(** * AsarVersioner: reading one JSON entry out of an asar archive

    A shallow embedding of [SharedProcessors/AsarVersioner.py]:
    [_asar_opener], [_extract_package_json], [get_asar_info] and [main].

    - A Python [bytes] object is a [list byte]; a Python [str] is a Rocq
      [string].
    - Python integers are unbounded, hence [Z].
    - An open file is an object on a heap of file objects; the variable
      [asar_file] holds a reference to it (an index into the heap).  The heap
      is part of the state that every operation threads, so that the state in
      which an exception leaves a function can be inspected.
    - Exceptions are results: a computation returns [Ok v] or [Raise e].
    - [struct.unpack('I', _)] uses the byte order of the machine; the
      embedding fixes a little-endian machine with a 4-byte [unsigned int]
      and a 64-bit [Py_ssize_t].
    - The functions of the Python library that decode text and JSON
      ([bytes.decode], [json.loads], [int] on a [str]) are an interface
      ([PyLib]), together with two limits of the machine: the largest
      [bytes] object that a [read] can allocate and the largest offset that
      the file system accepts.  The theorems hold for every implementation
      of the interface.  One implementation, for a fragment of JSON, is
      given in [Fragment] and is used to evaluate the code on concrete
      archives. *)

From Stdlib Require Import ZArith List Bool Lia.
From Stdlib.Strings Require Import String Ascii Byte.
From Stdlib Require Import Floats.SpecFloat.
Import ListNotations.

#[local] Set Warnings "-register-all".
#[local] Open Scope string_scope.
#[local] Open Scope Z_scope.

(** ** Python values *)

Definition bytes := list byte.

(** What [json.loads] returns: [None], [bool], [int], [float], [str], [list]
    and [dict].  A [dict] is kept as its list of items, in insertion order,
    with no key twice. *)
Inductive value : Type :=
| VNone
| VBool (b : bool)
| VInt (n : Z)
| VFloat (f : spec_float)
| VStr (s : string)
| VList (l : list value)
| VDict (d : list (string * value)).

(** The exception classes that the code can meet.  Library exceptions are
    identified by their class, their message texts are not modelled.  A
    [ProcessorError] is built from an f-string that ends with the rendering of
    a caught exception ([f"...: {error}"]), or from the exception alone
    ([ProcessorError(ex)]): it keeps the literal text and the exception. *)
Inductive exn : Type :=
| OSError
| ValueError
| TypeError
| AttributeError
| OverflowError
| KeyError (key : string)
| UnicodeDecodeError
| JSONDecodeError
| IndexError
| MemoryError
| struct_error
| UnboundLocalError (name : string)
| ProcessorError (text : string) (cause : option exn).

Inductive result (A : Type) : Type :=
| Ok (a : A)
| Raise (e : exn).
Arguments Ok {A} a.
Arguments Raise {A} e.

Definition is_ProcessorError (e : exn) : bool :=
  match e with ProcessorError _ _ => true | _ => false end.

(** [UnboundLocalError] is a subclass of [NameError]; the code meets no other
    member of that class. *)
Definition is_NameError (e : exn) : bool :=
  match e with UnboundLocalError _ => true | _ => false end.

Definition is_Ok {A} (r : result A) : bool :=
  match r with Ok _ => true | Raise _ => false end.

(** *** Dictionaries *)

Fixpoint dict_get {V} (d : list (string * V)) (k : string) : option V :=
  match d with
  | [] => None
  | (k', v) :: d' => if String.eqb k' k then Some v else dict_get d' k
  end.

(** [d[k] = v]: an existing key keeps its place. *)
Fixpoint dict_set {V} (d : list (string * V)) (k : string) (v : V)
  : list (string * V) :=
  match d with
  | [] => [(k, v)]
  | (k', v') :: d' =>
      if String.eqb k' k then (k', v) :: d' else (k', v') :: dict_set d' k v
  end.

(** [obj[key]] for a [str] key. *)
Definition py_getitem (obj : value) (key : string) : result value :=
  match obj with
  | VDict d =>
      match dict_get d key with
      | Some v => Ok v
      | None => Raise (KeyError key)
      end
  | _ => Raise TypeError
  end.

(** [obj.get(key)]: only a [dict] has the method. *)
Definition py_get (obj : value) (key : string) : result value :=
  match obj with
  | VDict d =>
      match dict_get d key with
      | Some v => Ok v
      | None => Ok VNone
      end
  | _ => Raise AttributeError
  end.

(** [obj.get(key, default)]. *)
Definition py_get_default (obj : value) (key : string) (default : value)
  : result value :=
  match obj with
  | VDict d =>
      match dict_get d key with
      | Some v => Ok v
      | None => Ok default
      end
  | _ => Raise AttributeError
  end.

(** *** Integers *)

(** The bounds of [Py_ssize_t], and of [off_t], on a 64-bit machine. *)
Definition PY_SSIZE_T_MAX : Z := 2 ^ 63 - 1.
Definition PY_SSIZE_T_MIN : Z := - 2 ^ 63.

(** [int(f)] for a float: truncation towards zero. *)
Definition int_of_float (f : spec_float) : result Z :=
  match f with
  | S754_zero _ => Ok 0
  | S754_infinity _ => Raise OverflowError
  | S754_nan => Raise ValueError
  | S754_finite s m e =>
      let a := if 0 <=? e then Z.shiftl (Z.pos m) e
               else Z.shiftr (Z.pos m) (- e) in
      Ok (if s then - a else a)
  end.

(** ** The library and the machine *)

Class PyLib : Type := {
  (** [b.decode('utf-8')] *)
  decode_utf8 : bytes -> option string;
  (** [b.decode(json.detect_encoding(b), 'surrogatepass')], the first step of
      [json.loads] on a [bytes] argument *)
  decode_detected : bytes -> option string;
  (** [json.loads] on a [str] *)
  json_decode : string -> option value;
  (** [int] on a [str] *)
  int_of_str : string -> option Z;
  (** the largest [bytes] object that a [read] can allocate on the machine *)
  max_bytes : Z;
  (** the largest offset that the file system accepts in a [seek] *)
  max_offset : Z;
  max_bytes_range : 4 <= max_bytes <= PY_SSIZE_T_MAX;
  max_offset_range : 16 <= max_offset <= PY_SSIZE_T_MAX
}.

========

**What is required**
Could the entire listing be repeated exactly as written?

**Answer**
(** * AsarVersioner: reading one JSON entry out of an asar archive

    A shallow embedding of [SharedProcessors/AsarVersioner.py]:
    [_asar_opener], [_extract_package_json], [get_asar_info] and [main].

    - A Python [bytes] object is a [list byte]; a Python [str] is a Rocq
      [string].
    - Python integers are unbounded, hence [Z].
    - An open file is an object on a heap of file objects; the variable
      [asar_file] holds a reference to it (an index into the heap).  The heap
      is part of the state that every operation threads, so that the state in
      which an exception leaves a function can be inspected.
    - Exceptions are results: a computation returns [Ok v] or [Raise e].
    - [struct.unpack('I', _)] uses the byte order of the machine; the
      embedding fixes a little-endian machine with a 4-byte [unsigned int]
      and a 64-bit [Py_ssize_t].
    - The functions of the Python library that decode text and JSON
      ([bytes.decode], [json.loads], [int] on a [str]) are an interface
      ([PyLib]), together with two limits of the machine: the largest
      [bytes] object that a [read] can allocate and the largest offset that
      the file system accepts.  The theorems hold for every implementation
      of the interface.  One implementation, for a fragment of JSON, is
      given in [Fragment] and is used to evaluate the code on concrete
      archives. *)

From Stdlib Require Import ZArith List Bool Lia.
From Stdlib.Strings Require Import String Ascii Byte.
From Stdlib Require Import Floats.SpecFloat.
Import ListNotations.

#[local] Set Warnings "-register-all".
#[local] Open Scope string_scope.
#[local] Open Scope Z_scope.

(** ** Python values *)

Definition bytes := list byte.

(** What [json.loads] returns: [None], [bool], [int], [float], [str], [list]
    and [dict].  A [dict] is kept as its list of items, in insertion order,
    with no key twice. *)
Inductive value : Type :=
| VNone
| VBool (b : bool)
| VInt (n : Z)
| VFloat (f : spec_float)
| VStr (s : string)
| VList (l : list value)
| VDict (d : list (string * value)).

(** The exception classes that the code can meet.  Library exceptions are
    identified by their class, their message texts are not modelled.  A
    [ProcessorError] is built from an f-string that ends with the rendering of
    a caught exception ([f"...: {error}"]), or from the exception alone
    ([ProcessorError(ex)]): it keeps the literal text and the exception. *)
Inductive exn : Type :=
| OSError
| ValueError
| TypeError
| AttributeError
| OverflowError
| KeyError (key : string)
| UnicodeDecodeError
| JSONDecodeError
| IndexError
| MemoryError
| struct_error
| UnboundLocalError (name : string)
| ProcessorError (text : string) (cause : option exn).

Inductive result (A : Type) : Type :=
| Ok (a : A)
| Raise (e : exn).
Arguments Ok {A} a.
Arguments Raise {A} e.

Definition is_ProcessorError (e : exn) : bool :=
  match e with ProcessorError _ _ => true | _ => false end.

(** [UnboundLocalError] is a subclass of [NameError]; the code meets no other
    member of that class. *)
Definition is_NameError (e : exn) : bool :=
  match e with UnboundLocalError _ => true | _ => false end.

Definition is_Ok {A} (r : result A) : bool :=
  match r with Ok _ => true | Raise _ => false end.

(** *** Dictionaries *)

Fixpoint dict_get {V} (d : list (string * V)) (k : string) : option V :=
  match d with
  | [] => None
  | (k', v) :: d' => if String.eqb k' k then Some v else dict_get d' k
  end.

(** [d[k] = v]: an existing key keeps its place. *)
Fixpoint dict_set {V} (d : list (string * V)) (k : string) (v : V)
  : list (string * V) :=
  match d with
  | [] => [(k, v)]
  | (k', v') :: d' =>
      if String.eqb k' k then (k', v) :: d' else (k', v') :: dict_set d' k v
  end.

(** [obj[key]] for a [str] key. *)
Definition py_getitem (obj : value) (key : string) : result value :=
  match obj with
  | VDict d =>
      match dict_get d key with
      | Some v => Ok v
      | None => Raise (KeyError key)
      end
  | _ => Raise TypeError
  end.

(** [obj.get(key)]: only a [dict] has the method. *)
Definition py_get (obj : value) (key : string) : result value :=
  match obj with
  | VDict d =>
      match dict_get d key with
      | Some v => Ok v
      | None => Ok VNone
      end
  | _ => Raise AttributeError
  end.

(** [obj.get(key, default)]. *)
Definition py_get_default (obj : value) (key : string) (default : value)
  : result value :=
  match obj with
  | VDict d =>
      match dict_get d key with
      | Some v => Ok v
      | None => Ok default
      end
  | _ => Raise AttributeError
  end.

(** *** Integers *)

(** The bounds of [Py_ssize_t], and of [off_t], on a 64-bit machine. *)
Definition PY_SSIZE_T_MAX : Z := 2 ^ 63 - 1.
Definition PY_SSIZE_T_MIN : Z := - 2 ^ 63.

(** [int(f)] for a float: truncation towards zero. *)
Definition int_of_float (f : spec_float) : result Z :=
  match f with
  | S754_zero _ => Ok 0
  | S754_infinity _ => Raise OverflowError
  | S754_nan => Raise ValueError
  | S754_finite s m e =>
      let a := if 0 <=? e then Z.shiftl (Z.pos m) e
               else Z.shiftr (Z.pos m) (- e) in
      Ok (if s then - a else a)
  end.

(** ** The library and the machine *)

Class PyLib : Type := {
  (** [b.decode('utf-8')] *)
  decode_utf8 : bytes -> option string;
  (** [b.decode(json.detect_encoding(b), 'surrogatepass')], the first step of
      [json.loads] on a [bytes] argument *)
  decode_detected : bytes -> option string;
  (** [json.loads] on a [str] *)
  json_decode : string -> option value;
  (** [int] on a [str] *)
  int_of_str : string -> option Z;
  (** the largest [bytes] object that a [read] can allocate on the machine *)
  max_bytes : Z;
  (** the largest offset that the file system accepts in a [seek] *)
  max_offset : Z;
  max_bytes_range : 4 <= max_bytes <= PY_SSIZE_T_MAX;
  max_offset_range : 16 <= max_offset <= PY_SSIZE_T_MAX
}.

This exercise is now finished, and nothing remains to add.